Dataset records: Begin

Ltac well_keyed_by_operation o :=
  destruct o; simpl in *;
  first [ by apply decrementRemainingLifetimes_well_keyed
        | by apply processLSP_well_keyed
        | by apply processCSNP_well_keyed
        | by apply processPSNP_well_keyed
        | by apply sendPSNPss_well_keyed
        | assumption ].

(** X17: Every operation of the LSDB, whatever PDU it is given, keeps each
    entry stored under the LSPID of its own LSPDU; so one LSPID never
    has two entries. *)
Theorem well_keyed_preserved (o : operation) (l : lsdb) :
  well_keyed l → well_keyed (run sameAs newer older NewPSNPs' o l).
Proof. intros Hl. well_keyed_by_operation o. Qed.

Lemma reachable_well_keyed (l : lsdb) :
  reachable sameAs newer older NewPSNPs' any_input l → well_keyed l.
Proof.
  induction 1 as [s b|o l Hreach IH Hok].
  - apply map_Forall_empty.
  - well_keyed_by_operation o.
Qed.

End Keys.

Lemma well_keyed_preserved_witness :
  well_keyed storeX4 ∧
  well_keyed (run sameAsInLSPEntry newerInDatabase olderInDatabase NewPSNPs
                (ReceiveCSNP ifA csnpY) storeX4).
Proof.
  assert (Hl : well_keyed storeX4).
  { apply (bool_decide_unpack _). vm_compute. exact I. }
  split; [exact Hl|].
  exact (well_keyed_preserved sameAsInLSPEntry newerInDatabase olderInDatabase
           NewPSNPs (ReceiveCSNP ifA csnpY) storeX4 Hl).
Defined.

(** X18: An acknowledged LSP is not retransmitted to the acknowledger: after
    [processPSNP] from an interface, the next LSPDU tick sends on that
    interface no LSPDU whose LSPID the PSNP listed. *)
Theorem acknowledged_not_resent
    (from : netIfa.t) (psnp : PSNP.t) (l : lsdb) (p : LSPDU.t) (lvl : nat) :
  well_keyed l →
  listed (PSNP.GetLSPEntries psnp) (LSPDU.LSPID p) = true →
  sendLSPDU from p lvl ∉ trace (sendLSPDUs (processPSNP from psnp l)).
Proof.
  intros Hl Hlisted Hev.
  apply elem_of_sendLSPDUs in Hev as (k & e & i & Hk & Hi & _ & [= <- -> _]).
  assert (Hkey : LSPDU.LSPID (lspdu e) = k).
  { apply (proj1 (well_keyed_lookup _) (processPSNP_well_keyed from psnp l Hl) k e Hk). }
  subst k. rewrite processPSNP_lookup, Hlisted in Hk.
  destruct (lsps l !! LSPDU.LSPID (lspdu e)) as [e0|]; simpl in Hk; [|done].
  injection Hk as <-. simpl in Hi. set_solver.
Qed.

Lemma acknowledged_not_resent_witness :
  well_keyed storeX7 ∧
  listed (PSNP.GetLSPEntries (PSNP.mk 9 [ToLSPEntry (lspX 7 900)]))
    (LSPDU.LSPID (lspX 7 900)) = true ∧
  sendLSPDU ifA (lspX 7 900) 2
    ∉ trace (sendLSPDUs
               (processPSNP ifA (PSNP.mk 9 [ToLSPEntry (lspX 7 900)]) storeX7)).
Proof.
  assert (Hl : well_keyed storeX7).
  { apply (bool_decide_unpack _). vm_compute. exact I. }
  split; [exact Hl|]. split; [reflexivity|].
  exact (acknowledged_not_resent ifA (PSNP.mk 9 [ToLSPEntry (lspX 7 900)])
           storeX7 (lspX 7 900) 2 Hl eq_refl).
Defined.

(** ** Reception followed by transmission *)

(** X19: A newly installed LSPDU is flooded at the next LSPDU tick on
    exactly the managed, non-passive interfaces other than the one it
    arrived on. *)
Theorem installed_LSPDU_is_flooded
    (ifa i : netIfa.t) (p : LSPDU.t) (l : lsdb) (lvl : nat) :
  well_keyed l →
  match lsps l !! LSPDU.LSPID p with
  | None => True
  | Some stored => LSPDU.SequenceNumber (lspdu stored) < LSPDU.SequenceNumber p
  end →
  sendLSPDU i p lvl ∈ trace (sendLSPDUs (processLSP ifa p l)) ↔
  lvl = level l ∧ i ∈ Server.getAllInterfaces (srv l) ∧ i ≠ ifa ∧
  netIfa.Passive (netIfa.cfg i) = false.
Proof.
  intros Hl Hnew.
  assert (Hins : processLSP ifa p l = processNewerLSPDU ifa p l).
  { unfold processLSP. destruct (lsps l !! LSPDU.LSPID p) as [stored|]; [|done].
    apply N.ltb_lt in Hnew. by rewrite Hnew. }
  assert (Hwk : well_keyed (processLSP ifa p l)) by by apply processLSP_well_keyed.
  rewrite elem_of_sendLSPDUs. split.
  - intros (k & e & j & Hk & Hj & Hp & [= -> -> ->]).
    assert (k = LSPDU.LSPID (lspdu e)) as ->
      by (symmetry; by apply (proj1 (well_keyed_lookup _) Hwk)).
    rewrite Hins, processNewerLSPDU_lookup in Hk. injection Hk as Heq.
    apply (f_equal srmFlags) in Heq. simpl in Heq. rewrite <- Heq in Hj.
    apply elem_of_difference in Hj as [Hj Hne].
    apply elem_of_list_to_set, elem_of_getAllInterfacesExcept in Hj as [Hj _].
    rewrite Hins. split; [done|]. split; [done|]. split; [set_solver|done].
  - intros (-> & Hi & Hne & Hp). rewrite Hins.
    eexists (LSPDU.LSPID p), _, i.
    split; [apply processNewerLSPDU_lookup|]. simpl.
    split; [|done]. apply elem_of_difference. split; [|set_solver].
    by apply elem_of_list_to_set, elem_of_getAllInterfacesExcept.
Qed.

Lemma installed_LSPDU_is_flooded_witness :
  well_keyed storeX4 ∧
  match lsps storeX4 !! LSPDU.LSPID (lspX 5 1200) with
  | None => True
  | Some stored =>
      LSPDU.SequenceNumber (lspdu stored) < LSPDU.SequenceNumber (lspX 5 1200)
  end ∧
  (sendLSPDU ifB (lspX 5 1200) 2
     ∈ trace (sendLSPDUs (processLSP ifA (lspX 5 1200) storeX4)) ↔
   2%nat = level storeX4 ∧ ifB ∈ Server.getAllInterfaces (srv storeX4) ∧
   ifB ≠ ifA ∧ netIfa.Passive (netIfa.cfg ifB) = false).
Proof.
  assert (Hl : well_keyed storeX4).
  { apply (bool_decide_unpack _). vm_compute. exact I. }
  assert (Hnew : match lsps storeX4 !! LSPDU.LSPID (lspX 5 1200) with
                 | None => True
                 | Some stored =>
                     LSPDU.SequenceNumber (lspdu stored)
                     < LSPDU.SequenceNumber (lspX 5 1200)
                 end) by (vm_compute; reflexivity).
  split; [exact Hl|]. split; [exact Hnew|].
  exact (installed_LSPDU_is_flooded ifA ifB (lspX 5 1200) storeX4 2 Hl Hnew).
Defined.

Dataset records: End

Both the line containing "(from : netIfa.t)" and the line containing "Theorem installed_LSPDU_is_flooded" belong in the answer. Print them and every line above that falls between them exactly, and no others.

● **Answer to this exercise**:
    (from : netIfa.t) (psnp : PSNP.t) (l : lsdb) (p : LSPDU.t) (lvl : nat) :
  well_keyed l →
  listed (PSNP.GetLSPEntries psnp) (LSPDU.LSPID p) = true →
  sendLSPDU from p lvl ∉ trace (sendLSPDUs (processPSNP from psnp l)).
Proof.
  intros Hl Hlisted Hev.
  apply elem_of_sendLSPDUs in Hev as (k & e & i & Hk & Hi & _ & [= <- -> _]).
  assert (Hkey : LSPDU.LSPID (lspdu e) = k).
  { apply (proj1 (well_keyed_lookup _) (processPSNP_well_keyed from psnp l Hl) k e Hk). }
  subst k. rewrite processPSNP_lookup, Hlisted in Hk.
  destruct (lsps l !! LSPDU.LSPID (lspdu e)) as [e0|]; simpl in Hk; [|done].
  injection Hk as <-. simpl in Hi. set_solver.
Qed.

Lemma acknowledged_not_resent_witness :
  well_keyed storeX7 ∧
  listed (PSNP.GetLSPEntries (PSNP.mk 9 [ToLSPEntry (lspX 7 900)]))
    (LSPDU.LSPID (lspX 7 900)) = true ∧
  sendLSPDU ifA (lspX 7 900) 2
    ∉ trace (sendLSPDUs
               (processPSNP ifA (PSNP.mk 9 [ToLSPEntry (lspX 7 900)]) storeX7)).
Proof.
  assert (Hl : well_keyed storeX7).
  { apply (bool_decide_unpack _). vm_compute. exact I. }
  split; [exact Hl|]. split; [reflexivity|].
  exact (acknowledged_not_resent ifA (PSNP.mk 9 [ToLSPEntry (lspX 7 900)])
           storeX7 (lspX 7 900) 2 Hl eq_refl).
Defined.

(** ** Reception followed by transmission *)

(** X19: A newly installed LSPDU is flooded at the next LSPDU tick on
    exactly the managed, non-passive interfaces other than the one it
    arrived on. *)
Theorem installed_LSPDU_is_flooded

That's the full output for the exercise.